«Filosofar con el martillo»
—Friedrich Nietzsche, El ocaso de los ídolos
Vivir en la era de lo fake exige del periodismo el coraje de resistir la corriente dominante. No es fácil. Lo natural en el ser humano —por prisas, descuidos o falta de compromiso— es dejarse arrastrar por la avalancha que nos convierte en prescindibles y descartables.
De la prensa se esperaría lo contrario. Acostumbrados al universo simbólico, pensaríamos que los comunicadores estarían capacitados para distinguir la paja del trigo. Pero a menudo no es así: muchas veces las grandes corporaciones informativas responden más a intereses irracionales o económicos que al compromiso con la verdad.
La cultura poscapitalista impone su relato, sustituyendo la ética tradicional por un pragmatismo sin escrúpulos. O tal vez —como proponía Nietzsche— lo que vivimos es una «transvaloración de los valores»: el reemplazo de códigos éticos considerados esclavizantes por otros que justifican la voluntad de poder.
La tecnología ha agravado el problema. Alejada de referentes humanistas, se ha convertido en instrumento de dominio. Como advirtieron Heidegger, Günther Anders o, más recientemente, Yuval Harari, los avances técnicos han profundizado la alienación humana y acelerado la “obsolescencia del hombre”.
Ante ello, urge una subversión crítica del orden vigente. No se trata de volver al pasado, sino de construir una nueva epistemología que, sin renegar de los avances del conocimiento, recupere lo humano. Una propuesta que conjuga continuidad y ruptura.
Pensar es transformar. La filosofía, desde sus orígenes, ha sido antagonismo, crítica radical. Lo contrario es acomodarse a un orden que, como denunció Popper, puede volverse totalitario. También la filosofía ha sido cómplice del poder. Marx lo dijo con claridad en su Tesis XI sobre Feuerbach: “Los filósofos no han hecho más que interpretar el mundo de diversos modos, pero de lo que se trata es de transformarlo”.
La tarea del pensamiento, insisto, es incidir en la realidad. Para ello, hay que «filosofar con el martillo» y propiciar, como quería Nietzsche, el ocaso de los ídolos. Pensar implica transgredir, arriesgarse, incluso violentar la costumbre en el debate de ideas.
Pero ¿qué significa recuperar lo humano? No se trata de volver a un mundo de esencias sospechosas, sino de insistir en la inclusión: cabemos todos. La diferencia no debe ser motivo de miedo, sino de riqueza. Recuperar lo humano exige valorar lo particular sin caer en el aislamiento, y potenciar lo universal sin anular la diversidad.
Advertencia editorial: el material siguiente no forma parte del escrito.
(* ===== verification/RamfsProofs.v ===== *)
(** * Correctness of the in-memory file system

    The invariant of the inode table and its preservation by every operation
    of Ramfs.v, with what each operation does to files and directories. *)

From stdpp Require Import base tactics numbers list gmap.
From S2P Require Import Prelude Kstring FsOps Alloc Ramfs.

(** ** The invariant *)

(** The children of a directory. *)
Definition kids (n : ramfs_inode) : list Z := take (Z.to_nat (i_child_count n)) (i_children n).

Record node_wf (n : ramfs_inode) : Prop := {
  nw_name_len : length (i_name n) = 64%nat;
  nw_name_nul : 0 ∈ i_name n;
  nw_children : length (i_children n) = 64%nat;
  nw_count : 0 <= i_child_count n <= 64;
  nw_size : 0 <= i_size n <= i_data_capacity n;
  nw_cap : i_data_capacity n <= 16777216;
  nw_data : 0 <= i_data n;
  nw_type : i_type n = 0 \/ i_type n = 1 \/ i_type n = 2;
  nw_free : i_type n = 0 -> n = zero_inode;
  nw_nodir : i_type n <> 2 -> i_child_count n = 0;
  nw_parent : 0 <= i_parent n < 128;
  nw_nlink : is_u32 (i_nlink n)
}.

Section Wf.
Context {M : Type} {KM : Kmalloc M}.

Definition at_inode (f : ramfs M) (i : Z) (n : ramfs_inode) : Prop :=
  0 <= i /\ inode_table f !! Z.to_nat i = Some n.

(** [c] is an entry of directory [d]. *)
Definition entry_of (f : ramfs M) (d c : Z) : Prop :=
  exists n, at_inode f d n /\ c ∈ kids n.

Record tree_wf (f : ramfs M) : Prop := {
  tw_len : length (inode_table f) = 128%nat;
  tw_open : length (inode_open_count f) = 128%nat;
  tw_node : forall i n, at_inode f i n -> node_wf n;
  tw_null : at_inode f 0 zero_inode;
  tw_root : exists n, at_inode f 1 n /\ i_type n = 2;
  tw_kid : forall d c, entry_of f d c ->
    2 <= c < 128 /\ exists m, at_inode f c m /\ i_type m <> 0 /\ i_parent m = d;
  tw_nodup : forall i n, at_inode f i n -> NoDup (kids n)
}.

Record data_wf (f : ramfs M) : Prop := {
  dw_data : forall i n, at_inode f i n ->
    if decide (i_data n = 0) then i_data_capacity n = 0
    else exists b, bufs f !! i_data n = Some b /\ Z.of_nat (length b) = i_data_capacity n;
  dw_sep : forall i j n m, at_inode f i n -> at_inode f j m -> i_data n <> 0 ->
    i_data n = i_data m -> i = j;
  dw_mem : exists L, km_rep (rmem f) L /\
    forall p b, bufs f !! p = Some b -> L !! p = Some (Z.of_nat (length b))
}.

Definition ramfs_wf (f : ramfs M) : Prop := tree_wf f /\ data_wf f.

(** ** Accesses *)

Lemma at_inode_bound f i n : tree_wf f -> at_inode f i n -> 0 <= i < 128.
Proof. intros Hw [Hi Hl]. apply lookup_lt_Some in Hl. rewrite (tw_len _ Hw) in Hl. lia. Qed.

Lemma at_inode_exists f i : tree_wf f -> 0 <= i < 128 -> exists n, at_inode f i n.
Proof.
  intros Hw Hi. destruct (lookup_lt_is_Some_2 (inode_table f) (Z.to_nat i)) as [n Hn].
  - rewrite (tw_len _ Hw). lia.
  - exists n. split; [lia|done].
Qed.

Lemma at_inode_inj f i n m : at_inode f i n -> at_inode f i m -> n = m.
Proof. intros [_ H1] [_ H2]. congruence. Qed.

Lemma node_ok f i n : at_inode f i n -> node i f = Ok (n, f).
Proof. intros [Hi Hn]. unfold node. run. unfold id. by apply rd_ok. Qed.

Definition with_node (i : Z) (n : ramfs_inode) (f : ramfs M) : ramfs M :=
  set_table (<[Z.to_nat i := n]> (inode_table f)) f.

Lemma upd_node_ok f i n g :
  at_inode f i n -> upd_node i g f = Ok (tt, with_node i (g n) f).
Proof.
  intros [Hi Hn]. unfold upd_node. run. unfold id.
  rewrite (bind_ok _ _ _ _ _ (rd_ok _ _ _ f Hi Hn)). pose proof (lookup_lt_Some _ _ _ Hn).
  rewrite (bind_ok _ _ _ _ _ (wr_ok (inode_table f) i (g n) f ltac:(lia))). done.
Qed.

Lemma at_with_node f i n j m :
  at_inode f i n -> forall g, at_inode (with_node i g f) j m <->
  (if decide (j = i) then m = g else at_inode f j m).
Proof.
  intros [Hi Hn] g. pose proof (lookup_lt_Some _ _ _ Hn). unfold at_inode, with_node. simpl.
  case_decide as Hd.
  - subst. rewrite list_lookup_insert_eq by done. naive_solver.
  - split; intros [Hj Hm]; (split; [done|]); [rewrite list_lookup_insert_ne in Hm by lia|rewrite list_lookup_insert_ne by lia]; done.
Qed.

Lemma at_with_node_eq f i n g : at_inode f i n -> at_inode (with_node i g f) i g.
Proof. intros H. apply (at_with_node f i n i g H g). by rewrite decide_True. Qed.

Lemma at_with_node_ne f i n j m g :
  at_inode f i n -> j <> i -> at_inode f j m -> at_inode (with_node i g f) j m.
Proof. intros H Hj Hm. apply (at_with_node f i n j m H g). by rewrite decide_False. Qed.

Lemma with_node_twice i a b f : with_node i b (with_node i a f) = with_node i b f.
Proof. unfold with_node, set_table. simpl. by rewrite list_insert_insert_eq. Qed.

Lemma with_node_comm i j a b (f : ramfs M) :
  0 <= i -> 0 <= j -> i <> j -> with_node i a (with_node j b f) = with_node j b (with_node i a f).
Proof.
  intros. unfold with_node, set_table. simpl. by rewrite list_insert_insert_ne by lia.
Qed.
(** ** Updates that keep the invariant *)

Lemma entry_with_node f i n n' d c :
  at_inode f i n -> entry_of (with_node i n' f) d c ->
  (d = i /\ c ∈ kids n') \/ (d <> i /\ entry_of f d c).
Proof.
  intros Hi (m & Hm & Hc). apply (at_with_node f i n d m Hi) in Hm. case_decide as Hd.
  - left. by subst.
  - right. split; [done|by exists m].
Qed.

Lemma entry_unique f d d' c : tree_wf f -> entry_of f d c -> entry_of f d' c -> d = d'.
Proof.
  intros Hw H1 H2. destruct (tw_kid _ Hw _ _ H1) as (_ & m & Hm & _ & <-).
  destruct (tw_kid _ Hw _ _ H2) as (_ & m' & Hm' & _ & <-). by rewrite (at_inode_inj _ _ _ _ Hm Hm').
Qed.

Lemma kids_wf_nil n : node_wf n -> i_type n <> 2 -> kids n = [].
Proof. intros Hn Ht. unfold kids. by rewrite (nw_nodir _ Hn Ht). Qed.

(** Fields that are not links. *)
Lemma tree_attr f i n n' :
  tree_wf f -> at_inode f i n -> i <> 0 -> node_wf n' -> i_type n' = i_type n ->
  i_parent n' = i_parent n -> kids n' = kids n -> tree_wf (with_node i n' f).
Proof.
  intros Hw Hi H0 Hn' Ht Hp Hk. split.
  - simpl. rewrite length_insert. apply Hw.
  - apply Hw.
  - intros j m Hm. apply (at_with_node f i n j m Hi) in Hm. case_decide; [by subst|by eapply Hw].
  - by eapply at_with_node_ne; [done|lia|apply Hw].
  - destruct (tw_root _ Hw) as (r & Hr & Hrt). destruct (decide (i = 1)) as [->|].
    + exists n'. split; [by eapply at_with_node_eq|]. by rewrite Ht, (at_inode_inj _ _ _ _ Hi Hr).
    + exists r. split; [|done]. by eapply at_with_node_ne; [done|lia|].
  - intros d c Hc. assert (entry_of f d c) as Hc'.
    { destruct (entry_with_node _ _ _ _ _ _ Hi Hc) as [[-> H]|[_ H]]; [|done].
      exists n. by rewrite <- Hk. }
    destruct (tw_kid _ Hw _ _ Hc') as (Hb & m & Hm & Hmt & Hmp). split; [done|].
    destruct (decide (c = i)) as [->|].
    + exists n'. split; [by eapply at_with_node_eq|]. rewrite Ht, Hp.
      by rewrite (at_inode_inj _ _ _ _ Hi Hm).
    + exists m. split; [by eapply at_with_node_ne|done].
  - intros j m Hm. apply (at_with_node f i n j m Hi) in Hm. case_decide.
    + subst. rewrite Hk. by eapply Hw.
    + by eapply Hw.
Qed.

Definition unlinked (f : ramfs M) (c : Z) : Prop := forall d, ~ entry_of f d c.

Lemma free_unlinked f c n : tree_wf f -> at_inode f c n -> i_type n = 0 -> unlinked f c.
Proof.
  intros Hw Hc Ht d Hd. destruct (tw_kid _ Hw _ _ Hd) as (_ & m & Hm & Hmt & _).
  by rewrite (at_inode_inj _ _ _ _ Hm Hc) in Hmt.
Qed.

(** A node nobody lists may become any node without children. *)
Lemma tree_reset f i n n' :
  tree_wf f -> at_inode f i n -> 2 <= i -> unlinked f i -> node_wf n' -> kids n' = [] ->
  tree_wf (with_node i n' f).
Proof.
  intros Hw Hi H2 Hu Hn' Hk. split.
  - simpl. rewrite length_insert. apply Hw.
  - apply Hw.
  - intros j m Hm. apply (at_with_node f i n j m Hi) in Hm. case_decide; [by subst|by eapply Hw].
  - by eapply at_with_node_ne; [done|lia|apply Hw].
  - destruct (tw_root _ Hw) as (r & Hr & Hrt). exists r. split; [|done].
    by eapply at_with_node_ne; [done|lia|].
  - intros d c Hc. destruct (entry_with_node _ _ _ _ _ _ Hi Hc) as [[-> H]|[Hd H]].
    + rewrite Hk in H. by apply not_elem_of_nil in H.
    + destruct (tw_kid _ Hw _ _ H) as (Hb & m & Hm & Hmt & Hmp). split; [done|].
      exists m. split; [|done]. eapply at_with_node_ne; [done| |done]. intros ->. by apply (Hu d).
  - intros j m Hm. apply (at_with_node f i n j m Hi) in Hm. case_decide; [|by eapply Hw].
    subst. rewrite Hk. constructor.
Qed.

(** Taking an entry out of its directory. *)
Lemma tree_unlink f d n n' c :
  tree_wf f -> at_inode f d n -> d <> 0 -> node_wf n' -> i_type n' = i_type n ->
  i_parent n' = i_parent n -> kids n' = filter (fun x => x <> c) (kids n) -> c ∈ kids n ->
  tree_wf (with_node d n' f) /\ unlinked (with_node d n' f) c.
Proof.
  intros Hw Hd H0 Hn' Ht Hp Hk Hc.
  assert (entry_of f d c) as Hdc by (by exists n). split.
  - split.
    + simpl. rewrite length_insert. apply Hw.
    + apply Hw.
    + intros j m Hm. apply (at_with_node f d n j m Hd) in Hm. case_decide; [by subst|by eapply Hw].
    + by eapply at_with_node_ne; [done|lia|apply Hw].
    + destruct (tw_root _ Hw) as (r & Hr & Hrt). destruct (decide (d = 1)) as [->|].
      * exists n'. split; [by eapply at_with_node_eq|]. by rewrite Ht, (at_inode_inj _ _ _ _ Hd Hr).
      * exists r. split; [|done]. by eapply at_with_node_ne; [done|lia|].
    + intros e x Hx. assert (entry_of f e x) as Hx'.
      { destruct (entry_with_node _ _ _ _ _ _ Hd Hx) as [[-> H]|[_ H]]; [|done].
        exists n. split; [done|]. rewrite Hk in H. by apply list_elem_of_filter in H as [_ H]. }
      destruct (tw_kid _ Hw _ _ Hx') as (Hb & m & Hm & Hmt & Hmp). split; [done|].
      destruct (decide (x = d)) as [->|].
      * exists n'. split; [by eapply at_with_node_eq|]. rewrite Ht, Hp.
        by rewrite (at_inode_inj _ _ _ _ Hd Hm).
      * exists m. split; [by eapply at_with_node_ne|done].
    + intros j m Hm. apply (at_with_node f d n j m Hd) in Hm. case_decide; [|by eapply Hw].
      subst. rewrite Hk. apply NoDup_filter. by eapply Hw.
  - intros e He. destruct (entry_with_node _ _ _ _ _ _ Hd He) as [[-> H]|[Hne H]].
    + rewrite Hk in H. by apply list_elem_of_filter in H as [? _].
    + by apply Hne, (entry_unique f e d c).
Qed.
(** Entering an unlisted node in a directory. *)
Section Link.
Context (f : ramfs M) (d : Z) (n n' : ramfs_inode) (c : Z) (m m' : ramfs_inode).
Hypothesis Hw : tree_wf f.
Hypothesis Hd : at_inode f d n.
Hypothesis Hm : at_inode (with_node d n' f) c m.
Hypothesis Hc : 2 <= c.
Hypothesis Hu : unlinked f c.
Hypothesis Hk : kids n' = kids n ++ [c].
Hypothesis Hk' : kids m' = kids m.
Let g := with_node c m' (with_node d n' f).

Lemma link_nodes j x : at_inode g j x ->
  j = c /\ x = m' \/ j <> c /\ j = d /\ x = n' \/ j <> c /\ j <> d /\ at_inode f j x.
Proof using Hd Hm.
  intros Hx. apply (at_with_node _ c m j x Hm) in Hx. case_decide; [by left|right].
  apply (at_with_node f d n j x Hd) in Hx. case_decide; naive_solver.
Qed.

Lemma link_kids x : x ∈ kids n' -> x = c \/ x <> c /\ entry_of f d x.
Proof using Hd Hu Hk.
  rewrite Hk. intros [Hx|Hx%list_elem_of_singleton]%elem_of_app; [right|by left].
  assert (entry_of f d x) as He by (by exists n). split; [|done]. intros ->. by apply (Hu d).
Qed.

Lemma link_entries e x : entry_of g e x -> e = d /\ x = c \/ x <> c /\ entry_of f e x.
Proof using Hd Hm Hu Hk Hk'.
  intros Hx. apply (entry_with_node _ c m m' e x Hm) in Hx as [[-> Hx]|[Hec Hx]].
  - rewrite Hk' in Hx. pose proof (proj1 (at_with_node f d n c m Hd n') Hm) as Hm1. case_decide as Ecd.
    + rewrite Hm1 in Hx. destruct (link_kids x Hx) as [|[]]; [by left|right]. split; [done|by rewrite Ecd].
    + right. assert (entry_of f c x) as He by (by exists m). split; [|done]. intros ->. by apply (Hu c).
  - apply (entry_with_node f d n n' e x Hd) in Hx as [[-> Hx]|[Hed Hx]].
    + destruct (link_kids x Hx); [by left|by right].
    + right. split; [|done]. intros ->. by apply (Hu e).
Qed.

Lemma link_old j x : i_type n' = i_type n -> i_parent n' = i_parent n -> j <> c -> at_inode f j x ->
  exists x', at_inode g j x' /\ i_type x' = i_type x /\ i_parent x' = i_parent x.
Proof using Hd Hm.
  intros Ht Hp Hj Hx. destruct (decide (j = d)) as [->|].
  - exists n'. rewrite (at_inode_inj _ _ _ _ Hx Hd). split; [|done].
    eapply at_with_node_ne; [exact Hm|done|by eapply at_with_node_eq].
  - exists x. split; [|done]. eapply at_with_node_ne; [exact Hm|done|by eapply at_with_node_ne].
Qed.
Implica, también, repensar el rol de la afectividad. Frente a una razón instrumental, manipuladora, urge revalorizar el corazón. Como decía San Agustín: Ama et fac quod vis. El siglo XVII ya intuía esta necesidad, con Pascal a la cabeza.
Volver a lo humano no es añorar un paraíso perdido. Ese lugar nunca existió, como reconocía el propio Rousseau. Idealizarlo solo lleva a castillos metafísicos que aíslan e inutilizan el pensamiento.
El periodismo comparte la misión de la filosofía: servir a la verdad. Eso exige resistir los cantos de sirena del poder, cultivar una sensibilidad ética y ejercer una crítica constante que transforme la vida en servicio.
Y algo más: implica renunciar al cómodo così fan tutte e tutti. En un mundo lleno de sombras y confusiones, hay que sumergirse en lo real, llegar a las raíces y denunciarlas. Frente a la vulgaridad dominante, necesitamos una estética que alumbre lo bello en medio de la fealdad reinante.
Esta tarea no requiere el esprit de géométrie —tan propio de la lógica tecnológica—, sino el esprit de finesse: una inteligencia creativa, heterodoxa, capaz de reimaginar el mundo.
Lo fake puede superarse. Aceptarlo como destino —como lo hicieron ciertos historicismos o determinismos— es claudicar ante el poder. Pero la historia no está cerrada: puede revertirse.
Afirmar lo humano significa creer en la transformación, denunciar los privilegios disfrazados de verdad, y despojar a la trascendencia de su aura ilusoria para volverla encarnada, viva, presente.
Quizá sea una quijotada: desafiar la lógica del lucro, la productividad y la mentira. Pero vale la pena. Más allá del gusto personal, late un imperativo ético: luchar por un mundo más justo. En tiempos de pasividad, urge normalizar la rebeldía.